● What to do
Only one stretch of the records below is wanted: the lines from the one holding "let f := if loading_ y then f else" through the one holding "(mk (truth_ f) (mkSync". Return it exactly, both ends included.

● Collected data

■ ■ ■ ■ ■ ■ ■

(* ===== verification/Features.v ===== *)
(** * Features of a day of messages (tools/exsim_features.cpp)

    The signal study: the book is rebuilt from the exchange's messages; every bar of exchange time gives a row with the
    best quotes and depth at its end and the flow during it, and every change of the mid price is listed. The rows are
    what the program prints. A division by a bar of no length and an overflowing sum of prices have no result; the loop
    over the bars that ended has their number as fuel. *)
From Stdlib Require Import Floats.SpecFloat.
From S2P Require Import Prelude Common Rng Doubles L3 L3Laws L3Infer Mirror.
Import Rng (double, of_int).

Module Features.
Import TruthBook.
Import Inference (Rec, seq, ts, rid, rid2, rpx, rq, kind, has, side_of, SnapOrder, SnapEnd, Open, Done, Match, Change_, FundsChange, sort_by_seq).

Definition u64_max : Z := 18446744073709551615.

(** A row of the bars file. *)
Record Bar := mkBar {
  t_ns : Z; bid : Z; ask : Z; bid_qty : Z; ask_qty : Z; bid5 : Z; ask5 : Z; ofi : double; buy_vol : Z; sell_vol : Z; events : Z; valid : bool;
}.
Record Top := mkTop { pb_ : Z; pa_ : Z; qb_ : Z; qa_ : Z }.
Record Flow := mkFlow { ofi_ : double; buy_vol_ : Z; sell_vol_ : Z; events_ : Z }.
Definition no_flow : Flow := mkFlow (of_int 0) 0 0 0.
(** [loading_], [synced_], the sequence numbers, what came before a snapshot, and the last gap in exchange time. *)
Record Sync := mkSync {
  loading_ : bool; synced_ : bool; snap_seq_ : Z; last_seq_ : Z; pre_ : list Rec; gaps_ : Z; last_ts_ : Z; gap_from_ : Z; gap_to_ : Z;
}.
(** [top_] is [pb_] ... [qa_] when [have_prev_]; [bars_] and [moves_] are the rows of the two files, in order. *)
Record t := mk { truth_ : TruthBook.t; sync : Sync; top_ : option Top; flow : Flow; bar_end_ : Z; bars_ : list Bar; moves_ : list (Z * Z) }.
Definition make : t := mk TruthBook.make (mkSync false false 0 0 [] 0 0 u64_max 0) None no_flow 0 [] [].

Definition set_truth (f : t) (b : TruthBook.t) : t := mk b (sync f) (top_ f) (flow f) (bar_end_ f) (bars_ f) (moves_ f).
Definition set_sync (f : t) (y : Sync) : t := mk (truth_ f) y (top_ f) (flow f) (bar_end_ f) (bars_ f) (moves_ f).
Definition set_flow (f : t) (x : Flow) : t := mk (truth_ f) (sync f) (top_ f) x (bar_end_ f) (bars_ f) (moves_ f).
Definition set_bar_end (f : t) (e : Z) : t := mk (truth_ f) (sync f) (top_ f) (flow f) e (bars_ f) (moves_ f).

Definition apply (f : t) (r : Rec) : option t :=
  let b := truth_ f in
  let x := flow f in
  if kind r =? Open then Some (set_truth f (add b (rid r) (side_of r) (rpx r) (rq r) (seq r))) else
  if kind r =? Match then
    '(b, _) ← fill b (rid2 r) (rq r);
    Some (set_flow (set_truth f b) (match side_of r with
      | Sell => mkFlow (ofi_ x) (u64 (buy_vol_ x + rq r)) (sell_vol_ x) (events_ x)
      | Buy => mkFlow (ofi_ x) (buy_vol_ x) (u64 (sell_vol_ x + rq r)) (events_ x)
      end))
  else if kind r =? Done then b ← remove b (rid r); Some (set_truth f b) else
  if (kind r =? Change_) && negb (has r FundsChange) then b ← change b (rid r) (rpx r) (rq r) (seq r); Some (set_truth f b) else
  Some f.

(** The increment [e] of the order-flow imbalance between two states of the best quotes. *)
Definition increment (p n : Top) : double :=
  let e := of_int 0 in
  let e := if pb_ p <=? pb_ n then dadd e (of_int (qb_ n)) else e in
  let e := if pb_ n <=? pb_ p then dsub e (of_int (qb_ p)) else e in
  let e := if pa_ n <=? pa_ p then dsub e (of_int (qa_ n)) else e in
  if pa_ p <=? pa_ n then dadd e (of_int (qa_ p)) else e.
Definition mid2 (x : Top) : option Z := BookMirror.add_price (pb_ x) (pa_ x).
Definition quote (b : TruthBook.t) : option Top :=
  pb ← best b Buy; pa ← best b Sell; Some (mkTop pb pa (level_qty b Buy pb) (level_qty b Sell pa)).
Definition observe (f : t) (time : Z) : option t :=
  match quote (truth_ f) with
  | None => Some f
  | Some n =>
      '(x, ms) ← match top_ f with
        | None => Some (flow f, moves_ f)
        | Some p =>
            let x := flow f in
            m ← mid2 n; m0 ← mid2 p;
            Some (mkFlow (dadd (ofi_ x) (increment p n)) (buy_vol_ x) (sell_vol_ x) (events_ x), if m =? m0 then moves_ f else moves_ f ++ [(time, m)])
        end;
      Some (mk (truth_ f) (sync f) (Some n) x (bar_end_ f) (bars_ f) ms)
  end.

(** The quantity of the five best levels. *)
Definition depth (b : TruthBook.t) (s : Side) : option Z := ls ← for_each_level b s 5; Some (foldl (fun a x => u64 (a + x.2)) 0 ls).
Definition flush_bar (bar_ns : Z) (f : t) : option t :=
  match top_ f with
  | None => Some f
  | Some p =>
      if bar_end_ f =? 0 then Some f else
      b5 ← depth (truth_ f) Buy; a5 ← depth (truth_ f) Sell;
      let y := sync f in
      let x := flow f in
      let ok := (bar_end_ f <=? gap_from_ y) || (gap_to_ y <=? u64 (bar_end_ f - bar_ns)) in
      Some (mk (truth_ f) y (top_ f) no_flow (bar_end_ f)
        (bars_ f ++ [mkBar (bar_end_ f) (pb_ p) (pa_ p) (qb_ p) (qa_ p) b5 a5 (ofi_ x) (buy_vol_ x) (sell_vol_ x) (events_ x) ok]) (moves_ f))
  end.
Fixpoint flush_until (fuel : nat) (bar_ns time : Z) (f : t) : option t :=
  if time <? bar_end_ f then Some f else
  match fuel with
  | O => None
  | S fuel => f ← flush_bar bar_ns f; flush_until fuel bar_ns time (set_bar_end f (u64 (bar_end_ f + bar_ns)))
  end.
Definition roll_bars (bar_ns time : Z) (f : t) : option t :=
  if bar_end_ f =? 0 then
    if bar_ns =? 0 then None else Some (set_bar_end f (u64 (u64 (time / bar_ns + 1) * bar_ns)))
  else flush_until (S (Z.to_nat ((time - bar_end_ f) / bar_ns))) bar_ns time f.

Definition buffer (f : t) (r : Rec) : t :=
  let y := sync f in
  set_sync f (mkSync (loading_ y) (synced_ y) (snap_seq_ y) (last_seq_ y) (pre_ y ++ [r]) (gaps_ y) (last_ts_ y) (gap_from_ y) (gap_to_ y)).
(** [on] for a message that is no part of a snapshot. *)
Definition on_message (bar_ns : Z) (f : t) (r : Rec) : option t :=
  let y := sync f in
  if negb (synced_ y) then Some (buffer f r) else
  if seq r <=? snap_seq_ y then Some f else
  if negb (seq r =? u64 (last_seq_ y + 1)) then
    Some (buffer (set_sync f (mkSync (loading_ y) false (snap_seq_ y) (last_seq_ y) (pre_ y) (u64 (gaps_ y + 1)) (last_ts_ y) (last_ts_ y) u64_max)) r)
  else
  let y := mkSync (loading_ y) (synced_ y) (snap_seq_ y) (seq r) (pre_ y) (gaps_ y) (ts r) (gap_from_ y) (if gap_to_ y =? u64_max then ts r else gap_to_ y) in
  f ← roll_bars bar_ns (ts r) (set_sync f y);
  f ← apply f r;
  let x := flow f in
  observe (set_flow f (mkFlow (ofi_ x) (buy_vol_ x) (sell_vol_ x) (u64 (events_ x + 1)))) (ts r).
Fixpoint replay_early (bar_ns : Z) (f : t) (early : list Rec) : option t :=
  match early with
  | [] => Some f
  | e :: early => f ← (if snap_seq_ (sync f) <? seq e then on_message bar_ns f e else Some f); replay_early bar_ns f early
  end.
(** The handler calls itself on the buffered messages only, which are no part of a snapshot. *)
Definition on (bar_ns : Z) (f : t) (r : Rec) : option t :=
  let y := sync f in
  if kind r =? SnapOrder then
    if synced_ y then Some f else
    let f := if loading_ y then f else
      set_sync (set_truth f (clear (truth_ f))) (mkSync true (synced_ y) (snap_seq_ y) (last_seq_ y) (pre_ y) (gaps_ y) (last_ts_ y) (gap_from_ y) (gap_to_ y)) in
    Some (set_truth f (add (truth_ f) (rid r) (side_of r) (rpx r) (rq r) 0))
  else if kind r =? SnapEnd then
    if synced_ y then Some f else
    replay_early bar_ns
      (mk (truth_ f) (mkSync false true (seq r) (seq r) [] (gaps_ y) (last_ts_ y) (gap_from_ y) (gap_to_ y)) None (flow f) (bar_end_ f) (bars_ f) (moves_ f))
      (sort_by_seq (pre_ y))
  else on_message bar_ns f r.
Fixpoint on_records (bar_ns : Z) (f : t) (rs : list Rec) : option t :=
  match rs with [] => Some f | r :: rs => f ← on bar_ns f r; on_records bar_ns f rs end.
Definition finish (bar_ns : Z) (f : t) : option t := flush_bar bar_ns f.
(** [main]: from the records of the file to the rows. *)
Definition main (bar_ms : Z) (rs : list Rec) : option t :=
  let bar_ns := u64 (bar_ms * 1000000) in
  f ← on_records bar_ns make rs;
  finish bar_ns f.
End Features.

■ ■ ■ ■ ■ ■ ■

● Reply
    let f := if loading_ y then f else
      set_sync (set_truth f (clear (truth_ f))) (mkSync true (synced_ y) (snap_seq_ y) (last_seq_ y) (pre_ y) (gaps_ y) (last_ts_ y) (gap_from_ y) (gap_to_ y)) in
    Some (set_truth f (add (truth_ f) (rid r) (side_of r) (rpx r) (rq r) 0))
  else if kind r =? SnapEnd then
    if synced_ y then Some f else
    replay_early bar_ns
      (mk (truth_ f) (mkSync false true (seq r) (seq r) [] (gaps_ y) (last_ts_ y) (gap_from_ y) (gap_to_ y)) None (flow f) (bar_end_ f) (bars_ f) (moves_ f))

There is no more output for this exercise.